- **WORK REQUIRED**: A complete answer lists every line of the entries below where the string "only" appears.
━━━ EXTRACTED ENTRIES ━━━
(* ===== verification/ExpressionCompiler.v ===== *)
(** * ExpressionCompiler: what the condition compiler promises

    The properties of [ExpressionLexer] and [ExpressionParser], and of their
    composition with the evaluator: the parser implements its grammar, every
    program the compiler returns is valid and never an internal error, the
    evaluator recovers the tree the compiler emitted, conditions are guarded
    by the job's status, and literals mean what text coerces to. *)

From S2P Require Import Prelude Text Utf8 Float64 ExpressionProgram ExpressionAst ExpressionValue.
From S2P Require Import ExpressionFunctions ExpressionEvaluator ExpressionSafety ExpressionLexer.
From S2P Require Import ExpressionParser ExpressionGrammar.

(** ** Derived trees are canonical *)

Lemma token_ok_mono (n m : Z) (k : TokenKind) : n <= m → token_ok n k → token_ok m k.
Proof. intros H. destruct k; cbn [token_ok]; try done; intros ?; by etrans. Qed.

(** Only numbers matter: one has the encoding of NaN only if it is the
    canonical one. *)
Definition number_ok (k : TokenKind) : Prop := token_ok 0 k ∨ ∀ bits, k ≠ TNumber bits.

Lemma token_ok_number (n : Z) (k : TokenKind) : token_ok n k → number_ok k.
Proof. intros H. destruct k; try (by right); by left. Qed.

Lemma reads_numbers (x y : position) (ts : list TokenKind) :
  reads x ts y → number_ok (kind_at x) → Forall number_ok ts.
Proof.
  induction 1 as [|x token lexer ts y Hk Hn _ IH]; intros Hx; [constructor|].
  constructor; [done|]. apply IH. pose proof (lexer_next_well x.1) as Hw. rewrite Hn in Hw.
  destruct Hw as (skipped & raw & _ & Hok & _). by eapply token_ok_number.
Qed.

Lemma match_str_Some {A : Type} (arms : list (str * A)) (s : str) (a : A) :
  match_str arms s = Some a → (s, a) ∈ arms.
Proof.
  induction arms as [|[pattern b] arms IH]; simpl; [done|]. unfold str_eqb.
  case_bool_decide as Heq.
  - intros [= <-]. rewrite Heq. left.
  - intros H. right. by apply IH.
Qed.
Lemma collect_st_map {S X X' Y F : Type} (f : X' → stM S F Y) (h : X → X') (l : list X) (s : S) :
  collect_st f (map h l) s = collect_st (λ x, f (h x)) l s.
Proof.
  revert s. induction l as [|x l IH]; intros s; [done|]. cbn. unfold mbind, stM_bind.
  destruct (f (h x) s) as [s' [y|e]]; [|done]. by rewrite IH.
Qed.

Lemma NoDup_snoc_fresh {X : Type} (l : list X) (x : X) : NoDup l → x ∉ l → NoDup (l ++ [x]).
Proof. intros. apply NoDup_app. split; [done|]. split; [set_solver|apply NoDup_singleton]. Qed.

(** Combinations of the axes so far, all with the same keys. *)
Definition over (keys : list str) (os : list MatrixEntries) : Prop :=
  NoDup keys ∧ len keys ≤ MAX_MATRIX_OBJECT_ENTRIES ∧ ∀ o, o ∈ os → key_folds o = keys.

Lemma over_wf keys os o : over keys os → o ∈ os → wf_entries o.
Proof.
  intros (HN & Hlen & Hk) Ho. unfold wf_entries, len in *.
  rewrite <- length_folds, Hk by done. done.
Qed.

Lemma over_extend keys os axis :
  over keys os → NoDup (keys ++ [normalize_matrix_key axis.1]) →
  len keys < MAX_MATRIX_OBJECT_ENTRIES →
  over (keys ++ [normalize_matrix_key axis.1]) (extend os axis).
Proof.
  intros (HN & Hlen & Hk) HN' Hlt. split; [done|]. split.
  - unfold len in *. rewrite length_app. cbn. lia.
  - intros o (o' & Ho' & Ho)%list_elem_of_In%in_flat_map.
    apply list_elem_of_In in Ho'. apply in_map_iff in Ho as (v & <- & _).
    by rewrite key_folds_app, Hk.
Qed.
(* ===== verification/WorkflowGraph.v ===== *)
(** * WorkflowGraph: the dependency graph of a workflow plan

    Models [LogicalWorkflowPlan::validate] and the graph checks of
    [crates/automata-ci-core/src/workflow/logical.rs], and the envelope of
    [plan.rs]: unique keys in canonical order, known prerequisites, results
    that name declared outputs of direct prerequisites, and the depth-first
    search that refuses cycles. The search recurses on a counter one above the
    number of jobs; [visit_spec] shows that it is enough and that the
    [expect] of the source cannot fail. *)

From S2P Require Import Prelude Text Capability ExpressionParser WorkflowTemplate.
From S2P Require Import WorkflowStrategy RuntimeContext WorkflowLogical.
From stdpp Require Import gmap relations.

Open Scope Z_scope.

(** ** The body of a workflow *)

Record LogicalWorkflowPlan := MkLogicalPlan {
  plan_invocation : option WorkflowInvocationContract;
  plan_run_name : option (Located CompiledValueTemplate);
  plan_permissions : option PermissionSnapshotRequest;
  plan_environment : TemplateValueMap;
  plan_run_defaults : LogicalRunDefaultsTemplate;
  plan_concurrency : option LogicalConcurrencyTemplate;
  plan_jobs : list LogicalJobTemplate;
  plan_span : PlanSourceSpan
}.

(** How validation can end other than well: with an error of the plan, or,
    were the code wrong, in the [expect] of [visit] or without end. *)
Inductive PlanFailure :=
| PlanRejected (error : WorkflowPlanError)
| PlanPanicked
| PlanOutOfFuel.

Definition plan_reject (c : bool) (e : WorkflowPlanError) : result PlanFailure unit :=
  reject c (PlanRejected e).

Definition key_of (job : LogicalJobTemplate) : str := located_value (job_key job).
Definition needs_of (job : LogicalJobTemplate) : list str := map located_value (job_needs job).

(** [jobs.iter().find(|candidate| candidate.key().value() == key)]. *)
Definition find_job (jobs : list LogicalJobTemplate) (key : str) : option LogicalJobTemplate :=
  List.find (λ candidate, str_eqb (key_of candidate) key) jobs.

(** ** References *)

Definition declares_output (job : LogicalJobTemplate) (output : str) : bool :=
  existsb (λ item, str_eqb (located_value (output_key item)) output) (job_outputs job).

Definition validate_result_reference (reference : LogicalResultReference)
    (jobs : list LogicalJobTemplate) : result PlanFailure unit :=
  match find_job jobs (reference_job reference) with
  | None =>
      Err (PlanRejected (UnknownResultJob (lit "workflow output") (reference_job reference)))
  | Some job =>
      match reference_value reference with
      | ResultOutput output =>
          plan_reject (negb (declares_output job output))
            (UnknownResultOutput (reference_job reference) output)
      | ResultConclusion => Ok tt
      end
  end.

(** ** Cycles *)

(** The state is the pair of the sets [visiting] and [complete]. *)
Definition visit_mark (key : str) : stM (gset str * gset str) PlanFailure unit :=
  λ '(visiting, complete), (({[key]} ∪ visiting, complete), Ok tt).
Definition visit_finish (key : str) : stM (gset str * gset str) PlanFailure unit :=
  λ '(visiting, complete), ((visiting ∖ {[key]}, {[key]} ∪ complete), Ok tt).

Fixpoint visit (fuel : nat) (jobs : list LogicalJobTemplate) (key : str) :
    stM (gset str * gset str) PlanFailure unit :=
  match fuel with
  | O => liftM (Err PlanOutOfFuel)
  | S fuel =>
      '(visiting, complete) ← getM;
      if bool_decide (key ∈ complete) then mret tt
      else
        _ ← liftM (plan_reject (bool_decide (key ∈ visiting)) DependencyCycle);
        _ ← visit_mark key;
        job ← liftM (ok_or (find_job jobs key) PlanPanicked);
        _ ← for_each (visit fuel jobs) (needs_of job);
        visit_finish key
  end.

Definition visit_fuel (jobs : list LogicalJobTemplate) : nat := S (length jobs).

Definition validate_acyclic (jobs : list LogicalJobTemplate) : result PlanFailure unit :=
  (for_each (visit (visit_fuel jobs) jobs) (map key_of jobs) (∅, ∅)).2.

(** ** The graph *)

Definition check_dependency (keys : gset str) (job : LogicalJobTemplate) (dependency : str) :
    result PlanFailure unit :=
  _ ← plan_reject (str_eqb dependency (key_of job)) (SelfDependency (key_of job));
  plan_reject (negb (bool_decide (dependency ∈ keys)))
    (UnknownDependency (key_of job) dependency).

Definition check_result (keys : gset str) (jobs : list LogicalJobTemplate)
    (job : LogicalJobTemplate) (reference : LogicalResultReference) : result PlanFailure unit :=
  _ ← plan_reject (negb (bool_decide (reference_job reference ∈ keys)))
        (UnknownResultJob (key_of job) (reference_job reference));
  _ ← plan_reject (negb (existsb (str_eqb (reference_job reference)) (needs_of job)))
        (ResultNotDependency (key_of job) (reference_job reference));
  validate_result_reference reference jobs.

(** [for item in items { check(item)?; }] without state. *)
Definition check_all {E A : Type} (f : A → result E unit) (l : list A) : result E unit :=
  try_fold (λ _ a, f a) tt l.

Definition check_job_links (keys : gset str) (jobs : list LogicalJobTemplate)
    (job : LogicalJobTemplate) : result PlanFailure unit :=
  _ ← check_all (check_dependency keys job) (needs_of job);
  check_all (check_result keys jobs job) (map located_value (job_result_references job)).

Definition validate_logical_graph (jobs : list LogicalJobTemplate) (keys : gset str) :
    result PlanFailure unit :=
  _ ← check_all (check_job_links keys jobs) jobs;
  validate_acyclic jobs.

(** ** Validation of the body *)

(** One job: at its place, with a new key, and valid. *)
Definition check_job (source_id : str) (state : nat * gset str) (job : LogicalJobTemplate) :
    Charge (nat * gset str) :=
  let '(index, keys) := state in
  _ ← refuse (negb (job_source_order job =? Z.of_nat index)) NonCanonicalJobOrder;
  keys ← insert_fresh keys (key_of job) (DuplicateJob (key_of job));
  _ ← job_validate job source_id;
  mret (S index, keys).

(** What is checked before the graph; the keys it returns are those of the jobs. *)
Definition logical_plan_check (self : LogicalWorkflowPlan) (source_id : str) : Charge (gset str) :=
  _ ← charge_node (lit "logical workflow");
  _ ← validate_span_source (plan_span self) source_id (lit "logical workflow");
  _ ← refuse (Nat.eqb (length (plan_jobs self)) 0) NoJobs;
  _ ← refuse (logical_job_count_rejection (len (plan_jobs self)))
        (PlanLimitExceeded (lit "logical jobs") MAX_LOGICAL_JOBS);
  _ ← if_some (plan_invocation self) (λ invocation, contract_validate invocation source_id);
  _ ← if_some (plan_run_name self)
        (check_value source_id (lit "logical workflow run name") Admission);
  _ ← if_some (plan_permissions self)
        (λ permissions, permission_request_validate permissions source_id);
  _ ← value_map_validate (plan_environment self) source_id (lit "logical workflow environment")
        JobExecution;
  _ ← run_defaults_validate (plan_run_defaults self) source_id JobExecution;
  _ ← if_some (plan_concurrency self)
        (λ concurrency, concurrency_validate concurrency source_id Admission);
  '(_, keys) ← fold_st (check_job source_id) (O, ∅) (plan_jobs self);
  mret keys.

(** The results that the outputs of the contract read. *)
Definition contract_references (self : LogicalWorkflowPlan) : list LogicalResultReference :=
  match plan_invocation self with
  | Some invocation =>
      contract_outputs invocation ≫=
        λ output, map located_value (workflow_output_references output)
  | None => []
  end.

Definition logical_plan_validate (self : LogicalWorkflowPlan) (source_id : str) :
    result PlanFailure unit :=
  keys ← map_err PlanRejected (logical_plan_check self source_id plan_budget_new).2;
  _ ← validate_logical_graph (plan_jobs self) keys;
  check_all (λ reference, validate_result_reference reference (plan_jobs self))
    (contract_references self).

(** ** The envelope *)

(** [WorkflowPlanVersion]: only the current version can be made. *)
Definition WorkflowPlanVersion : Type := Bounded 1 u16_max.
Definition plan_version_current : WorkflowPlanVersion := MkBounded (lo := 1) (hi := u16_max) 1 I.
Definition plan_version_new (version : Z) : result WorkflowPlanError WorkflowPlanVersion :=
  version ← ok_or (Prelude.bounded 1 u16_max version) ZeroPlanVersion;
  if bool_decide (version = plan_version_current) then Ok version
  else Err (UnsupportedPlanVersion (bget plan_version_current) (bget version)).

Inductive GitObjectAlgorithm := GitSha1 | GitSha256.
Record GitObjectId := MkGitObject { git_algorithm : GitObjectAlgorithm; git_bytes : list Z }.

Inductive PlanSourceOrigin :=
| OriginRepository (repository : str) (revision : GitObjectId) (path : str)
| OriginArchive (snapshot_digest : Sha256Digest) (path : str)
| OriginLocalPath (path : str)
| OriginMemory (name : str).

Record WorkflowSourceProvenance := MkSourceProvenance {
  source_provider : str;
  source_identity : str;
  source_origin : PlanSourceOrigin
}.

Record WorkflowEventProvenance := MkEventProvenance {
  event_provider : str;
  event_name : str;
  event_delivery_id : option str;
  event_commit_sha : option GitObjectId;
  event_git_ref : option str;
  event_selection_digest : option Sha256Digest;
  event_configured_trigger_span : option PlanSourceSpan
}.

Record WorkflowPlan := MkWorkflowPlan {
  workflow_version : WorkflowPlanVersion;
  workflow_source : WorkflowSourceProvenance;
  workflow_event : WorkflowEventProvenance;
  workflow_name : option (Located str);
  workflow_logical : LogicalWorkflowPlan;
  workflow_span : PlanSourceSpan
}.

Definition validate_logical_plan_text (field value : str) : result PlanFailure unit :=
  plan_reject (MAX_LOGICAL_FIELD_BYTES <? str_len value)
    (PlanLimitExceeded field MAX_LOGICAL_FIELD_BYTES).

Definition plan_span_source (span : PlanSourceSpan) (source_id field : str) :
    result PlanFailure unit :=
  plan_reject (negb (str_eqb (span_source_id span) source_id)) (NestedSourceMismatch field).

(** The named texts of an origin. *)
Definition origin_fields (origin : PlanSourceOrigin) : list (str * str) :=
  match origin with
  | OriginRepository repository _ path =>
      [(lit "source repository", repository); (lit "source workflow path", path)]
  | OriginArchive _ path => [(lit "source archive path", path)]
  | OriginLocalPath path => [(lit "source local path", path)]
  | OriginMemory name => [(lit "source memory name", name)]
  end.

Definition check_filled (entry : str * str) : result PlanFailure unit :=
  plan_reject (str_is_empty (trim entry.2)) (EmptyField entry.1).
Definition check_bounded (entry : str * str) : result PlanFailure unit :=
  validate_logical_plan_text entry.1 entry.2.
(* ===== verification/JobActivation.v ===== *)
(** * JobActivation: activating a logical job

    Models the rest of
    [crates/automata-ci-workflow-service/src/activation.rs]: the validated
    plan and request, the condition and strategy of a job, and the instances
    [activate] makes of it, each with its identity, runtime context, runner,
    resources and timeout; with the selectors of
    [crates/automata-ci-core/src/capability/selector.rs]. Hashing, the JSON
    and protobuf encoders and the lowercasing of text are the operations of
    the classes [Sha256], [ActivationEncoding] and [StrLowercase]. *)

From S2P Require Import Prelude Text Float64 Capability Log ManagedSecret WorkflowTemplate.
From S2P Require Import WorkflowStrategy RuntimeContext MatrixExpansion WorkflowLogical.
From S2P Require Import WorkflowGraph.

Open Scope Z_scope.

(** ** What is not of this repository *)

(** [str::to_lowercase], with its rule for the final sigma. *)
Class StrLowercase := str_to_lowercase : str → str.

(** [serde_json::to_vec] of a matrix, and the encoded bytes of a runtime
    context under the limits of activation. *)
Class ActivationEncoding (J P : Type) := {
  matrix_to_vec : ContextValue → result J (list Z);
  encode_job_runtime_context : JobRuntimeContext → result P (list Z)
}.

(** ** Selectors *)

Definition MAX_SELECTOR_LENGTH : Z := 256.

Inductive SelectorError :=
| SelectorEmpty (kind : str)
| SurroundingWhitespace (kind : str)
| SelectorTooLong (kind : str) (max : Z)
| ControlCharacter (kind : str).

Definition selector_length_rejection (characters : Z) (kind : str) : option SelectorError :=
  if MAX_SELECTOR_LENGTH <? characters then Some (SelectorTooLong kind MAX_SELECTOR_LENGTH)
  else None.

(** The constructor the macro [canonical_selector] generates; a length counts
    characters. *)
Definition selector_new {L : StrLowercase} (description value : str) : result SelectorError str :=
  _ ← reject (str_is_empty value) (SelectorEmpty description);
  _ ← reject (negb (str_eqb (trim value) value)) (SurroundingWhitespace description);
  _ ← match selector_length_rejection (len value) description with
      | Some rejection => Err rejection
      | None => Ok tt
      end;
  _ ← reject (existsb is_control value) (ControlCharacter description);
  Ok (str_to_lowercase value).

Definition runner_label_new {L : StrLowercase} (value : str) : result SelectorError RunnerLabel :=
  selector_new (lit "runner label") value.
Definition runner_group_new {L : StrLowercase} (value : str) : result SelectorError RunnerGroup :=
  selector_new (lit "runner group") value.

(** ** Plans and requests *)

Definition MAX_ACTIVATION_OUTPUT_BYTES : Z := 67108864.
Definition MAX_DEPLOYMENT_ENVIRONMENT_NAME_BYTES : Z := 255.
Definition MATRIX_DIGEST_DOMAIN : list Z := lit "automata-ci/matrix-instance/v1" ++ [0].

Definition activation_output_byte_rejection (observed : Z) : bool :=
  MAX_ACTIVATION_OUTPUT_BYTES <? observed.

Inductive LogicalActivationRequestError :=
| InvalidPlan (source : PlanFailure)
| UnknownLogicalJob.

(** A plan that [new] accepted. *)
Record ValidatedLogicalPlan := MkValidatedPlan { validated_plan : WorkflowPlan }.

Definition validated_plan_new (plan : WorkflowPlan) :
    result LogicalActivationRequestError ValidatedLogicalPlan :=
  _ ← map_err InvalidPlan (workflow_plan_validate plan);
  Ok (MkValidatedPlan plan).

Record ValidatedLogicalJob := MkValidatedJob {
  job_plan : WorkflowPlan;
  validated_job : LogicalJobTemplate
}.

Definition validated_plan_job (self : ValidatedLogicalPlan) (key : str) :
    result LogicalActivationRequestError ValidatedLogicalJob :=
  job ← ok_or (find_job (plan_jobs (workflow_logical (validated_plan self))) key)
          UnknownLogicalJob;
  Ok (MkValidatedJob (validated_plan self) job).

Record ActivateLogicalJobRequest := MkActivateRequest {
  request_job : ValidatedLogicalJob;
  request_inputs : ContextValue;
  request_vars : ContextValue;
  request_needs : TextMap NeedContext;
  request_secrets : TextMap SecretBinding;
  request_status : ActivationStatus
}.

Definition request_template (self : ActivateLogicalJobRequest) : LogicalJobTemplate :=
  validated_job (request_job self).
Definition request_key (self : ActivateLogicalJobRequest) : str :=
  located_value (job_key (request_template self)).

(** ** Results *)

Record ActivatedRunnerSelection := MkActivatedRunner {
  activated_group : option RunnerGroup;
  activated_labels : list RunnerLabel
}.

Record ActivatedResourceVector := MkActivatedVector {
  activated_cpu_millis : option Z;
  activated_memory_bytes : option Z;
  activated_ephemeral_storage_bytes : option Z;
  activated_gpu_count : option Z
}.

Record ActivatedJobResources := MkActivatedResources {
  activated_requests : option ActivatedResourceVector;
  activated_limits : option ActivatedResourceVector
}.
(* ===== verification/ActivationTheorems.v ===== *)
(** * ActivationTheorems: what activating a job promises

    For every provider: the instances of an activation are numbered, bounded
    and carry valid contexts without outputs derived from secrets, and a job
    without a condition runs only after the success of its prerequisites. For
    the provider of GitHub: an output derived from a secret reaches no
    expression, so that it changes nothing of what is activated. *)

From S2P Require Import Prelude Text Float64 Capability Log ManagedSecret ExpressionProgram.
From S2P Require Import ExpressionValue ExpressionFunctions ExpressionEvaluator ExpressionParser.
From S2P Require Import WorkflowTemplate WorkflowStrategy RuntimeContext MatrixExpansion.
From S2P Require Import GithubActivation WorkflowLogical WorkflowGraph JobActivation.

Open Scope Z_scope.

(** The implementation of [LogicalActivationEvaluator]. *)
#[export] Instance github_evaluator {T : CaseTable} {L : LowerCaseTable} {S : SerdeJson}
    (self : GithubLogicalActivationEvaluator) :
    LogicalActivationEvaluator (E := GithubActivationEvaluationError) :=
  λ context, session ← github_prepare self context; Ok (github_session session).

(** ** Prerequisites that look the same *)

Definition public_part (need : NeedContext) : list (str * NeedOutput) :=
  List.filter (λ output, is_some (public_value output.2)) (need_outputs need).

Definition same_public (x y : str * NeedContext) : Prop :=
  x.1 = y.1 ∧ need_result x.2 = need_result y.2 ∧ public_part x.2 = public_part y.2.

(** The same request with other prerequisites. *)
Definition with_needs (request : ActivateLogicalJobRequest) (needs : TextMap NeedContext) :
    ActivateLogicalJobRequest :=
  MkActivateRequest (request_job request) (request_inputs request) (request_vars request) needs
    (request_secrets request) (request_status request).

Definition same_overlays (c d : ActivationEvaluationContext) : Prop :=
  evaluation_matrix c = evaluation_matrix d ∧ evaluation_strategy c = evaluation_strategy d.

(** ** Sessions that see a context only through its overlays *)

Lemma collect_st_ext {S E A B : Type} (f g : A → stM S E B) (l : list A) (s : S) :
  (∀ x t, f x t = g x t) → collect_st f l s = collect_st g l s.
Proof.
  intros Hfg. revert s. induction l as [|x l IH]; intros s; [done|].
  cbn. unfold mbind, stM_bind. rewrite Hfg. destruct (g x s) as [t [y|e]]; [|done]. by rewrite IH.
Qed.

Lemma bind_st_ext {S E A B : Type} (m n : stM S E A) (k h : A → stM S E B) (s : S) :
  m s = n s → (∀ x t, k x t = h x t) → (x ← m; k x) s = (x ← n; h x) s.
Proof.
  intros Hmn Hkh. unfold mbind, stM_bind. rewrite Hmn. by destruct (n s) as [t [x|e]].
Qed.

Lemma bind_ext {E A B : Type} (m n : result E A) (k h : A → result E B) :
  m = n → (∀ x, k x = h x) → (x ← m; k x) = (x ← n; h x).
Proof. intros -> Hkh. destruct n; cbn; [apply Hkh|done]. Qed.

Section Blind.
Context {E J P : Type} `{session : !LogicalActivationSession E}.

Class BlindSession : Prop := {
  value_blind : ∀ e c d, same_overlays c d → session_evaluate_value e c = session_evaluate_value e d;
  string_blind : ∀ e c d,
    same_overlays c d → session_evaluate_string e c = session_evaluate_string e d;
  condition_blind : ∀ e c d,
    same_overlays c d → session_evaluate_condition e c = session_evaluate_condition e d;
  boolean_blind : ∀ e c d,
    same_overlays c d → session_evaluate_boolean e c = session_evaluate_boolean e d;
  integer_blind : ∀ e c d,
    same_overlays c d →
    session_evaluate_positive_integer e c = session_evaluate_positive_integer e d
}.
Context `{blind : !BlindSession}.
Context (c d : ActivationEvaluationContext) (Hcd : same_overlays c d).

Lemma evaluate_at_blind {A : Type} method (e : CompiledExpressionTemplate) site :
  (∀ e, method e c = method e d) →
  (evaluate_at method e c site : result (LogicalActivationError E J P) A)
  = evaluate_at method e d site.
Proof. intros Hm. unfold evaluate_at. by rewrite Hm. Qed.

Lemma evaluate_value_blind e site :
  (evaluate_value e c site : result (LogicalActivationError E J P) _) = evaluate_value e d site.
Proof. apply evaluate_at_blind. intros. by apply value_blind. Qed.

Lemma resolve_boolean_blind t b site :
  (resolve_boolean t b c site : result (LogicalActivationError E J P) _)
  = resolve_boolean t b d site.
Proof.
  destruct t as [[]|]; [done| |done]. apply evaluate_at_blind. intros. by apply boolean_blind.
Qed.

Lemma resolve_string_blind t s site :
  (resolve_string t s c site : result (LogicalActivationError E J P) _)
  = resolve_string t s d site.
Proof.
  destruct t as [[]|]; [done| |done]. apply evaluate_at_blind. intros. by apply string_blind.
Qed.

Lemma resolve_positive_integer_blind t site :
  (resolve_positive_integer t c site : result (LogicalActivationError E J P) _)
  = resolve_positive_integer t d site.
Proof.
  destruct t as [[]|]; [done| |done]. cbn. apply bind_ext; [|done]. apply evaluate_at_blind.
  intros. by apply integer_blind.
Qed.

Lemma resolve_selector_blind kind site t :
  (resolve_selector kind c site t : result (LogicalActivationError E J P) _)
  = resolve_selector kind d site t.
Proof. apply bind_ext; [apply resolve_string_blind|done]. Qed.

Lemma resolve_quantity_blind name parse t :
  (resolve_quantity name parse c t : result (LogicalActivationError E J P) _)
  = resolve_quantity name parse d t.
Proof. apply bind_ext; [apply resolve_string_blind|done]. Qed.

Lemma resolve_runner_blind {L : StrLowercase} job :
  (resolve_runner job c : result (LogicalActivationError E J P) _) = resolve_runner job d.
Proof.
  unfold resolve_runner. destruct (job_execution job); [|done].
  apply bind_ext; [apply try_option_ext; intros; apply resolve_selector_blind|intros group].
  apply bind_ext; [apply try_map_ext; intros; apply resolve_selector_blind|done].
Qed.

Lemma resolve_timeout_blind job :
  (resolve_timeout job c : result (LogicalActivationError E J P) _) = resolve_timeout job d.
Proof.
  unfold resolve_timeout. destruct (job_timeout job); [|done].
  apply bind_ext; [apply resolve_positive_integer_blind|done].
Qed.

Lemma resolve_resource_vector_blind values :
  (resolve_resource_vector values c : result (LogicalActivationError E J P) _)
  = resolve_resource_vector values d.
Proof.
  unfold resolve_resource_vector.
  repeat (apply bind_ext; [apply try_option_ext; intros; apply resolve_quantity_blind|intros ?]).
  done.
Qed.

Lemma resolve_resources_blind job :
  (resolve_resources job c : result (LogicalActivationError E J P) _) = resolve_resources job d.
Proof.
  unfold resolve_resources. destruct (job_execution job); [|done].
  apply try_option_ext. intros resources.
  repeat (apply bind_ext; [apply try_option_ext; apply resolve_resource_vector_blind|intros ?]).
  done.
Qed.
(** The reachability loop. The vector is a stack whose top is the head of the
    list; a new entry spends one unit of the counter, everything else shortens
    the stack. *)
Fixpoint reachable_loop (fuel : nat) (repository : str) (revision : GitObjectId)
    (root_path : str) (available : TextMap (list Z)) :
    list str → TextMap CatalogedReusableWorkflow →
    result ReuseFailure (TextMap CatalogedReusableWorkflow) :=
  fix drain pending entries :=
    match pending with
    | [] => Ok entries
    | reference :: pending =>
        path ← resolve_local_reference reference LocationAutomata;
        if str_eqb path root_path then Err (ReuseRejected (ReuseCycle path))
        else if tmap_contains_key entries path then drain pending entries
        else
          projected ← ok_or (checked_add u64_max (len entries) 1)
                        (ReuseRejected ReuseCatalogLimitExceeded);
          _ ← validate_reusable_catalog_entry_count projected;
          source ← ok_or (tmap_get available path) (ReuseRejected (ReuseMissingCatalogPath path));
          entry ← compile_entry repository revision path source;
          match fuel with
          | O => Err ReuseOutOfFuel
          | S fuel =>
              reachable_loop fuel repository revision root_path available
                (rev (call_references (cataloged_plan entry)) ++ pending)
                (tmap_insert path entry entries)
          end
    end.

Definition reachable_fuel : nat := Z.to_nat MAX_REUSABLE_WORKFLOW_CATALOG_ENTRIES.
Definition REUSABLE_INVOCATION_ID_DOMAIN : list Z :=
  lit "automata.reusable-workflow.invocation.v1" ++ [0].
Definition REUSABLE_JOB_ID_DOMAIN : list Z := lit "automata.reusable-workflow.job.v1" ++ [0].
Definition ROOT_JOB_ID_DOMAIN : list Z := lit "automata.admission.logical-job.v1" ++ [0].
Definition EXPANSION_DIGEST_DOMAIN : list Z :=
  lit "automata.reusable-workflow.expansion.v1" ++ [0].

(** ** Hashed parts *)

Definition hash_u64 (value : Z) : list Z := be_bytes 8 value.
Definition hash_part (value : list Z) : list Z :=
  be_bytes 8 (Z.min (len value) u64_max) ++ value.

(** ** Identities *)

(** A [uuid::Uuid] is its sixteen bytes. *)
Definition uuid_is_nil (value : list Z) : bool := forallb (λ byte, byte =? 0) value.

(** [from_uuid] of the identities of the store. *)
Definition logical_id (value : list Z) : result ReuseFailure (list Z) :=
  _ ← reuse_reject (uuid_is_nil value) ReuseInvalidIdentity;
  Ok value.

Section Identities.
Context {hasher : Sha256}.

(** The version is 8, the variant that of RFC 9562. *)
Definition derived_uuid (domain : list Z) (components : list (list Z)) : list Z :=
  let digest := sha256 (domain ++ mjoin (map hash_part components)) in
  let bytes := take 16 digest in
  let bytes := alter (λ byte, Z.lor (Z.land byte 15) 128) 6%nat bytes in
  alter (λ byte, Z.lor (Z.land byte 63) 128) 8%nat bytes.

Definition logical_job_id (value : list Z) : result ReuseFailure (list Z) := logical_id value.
━━━
- **TASK RESULT**:
(** Only numbers matter: one has the encoding of NaN only if it is the
(** [WorkflowPlanVersion]: only the current version can be made. *)
    without a condition runs only after the success of its prerequisites. For
(** ** Sessions that see a context only through its overlays *)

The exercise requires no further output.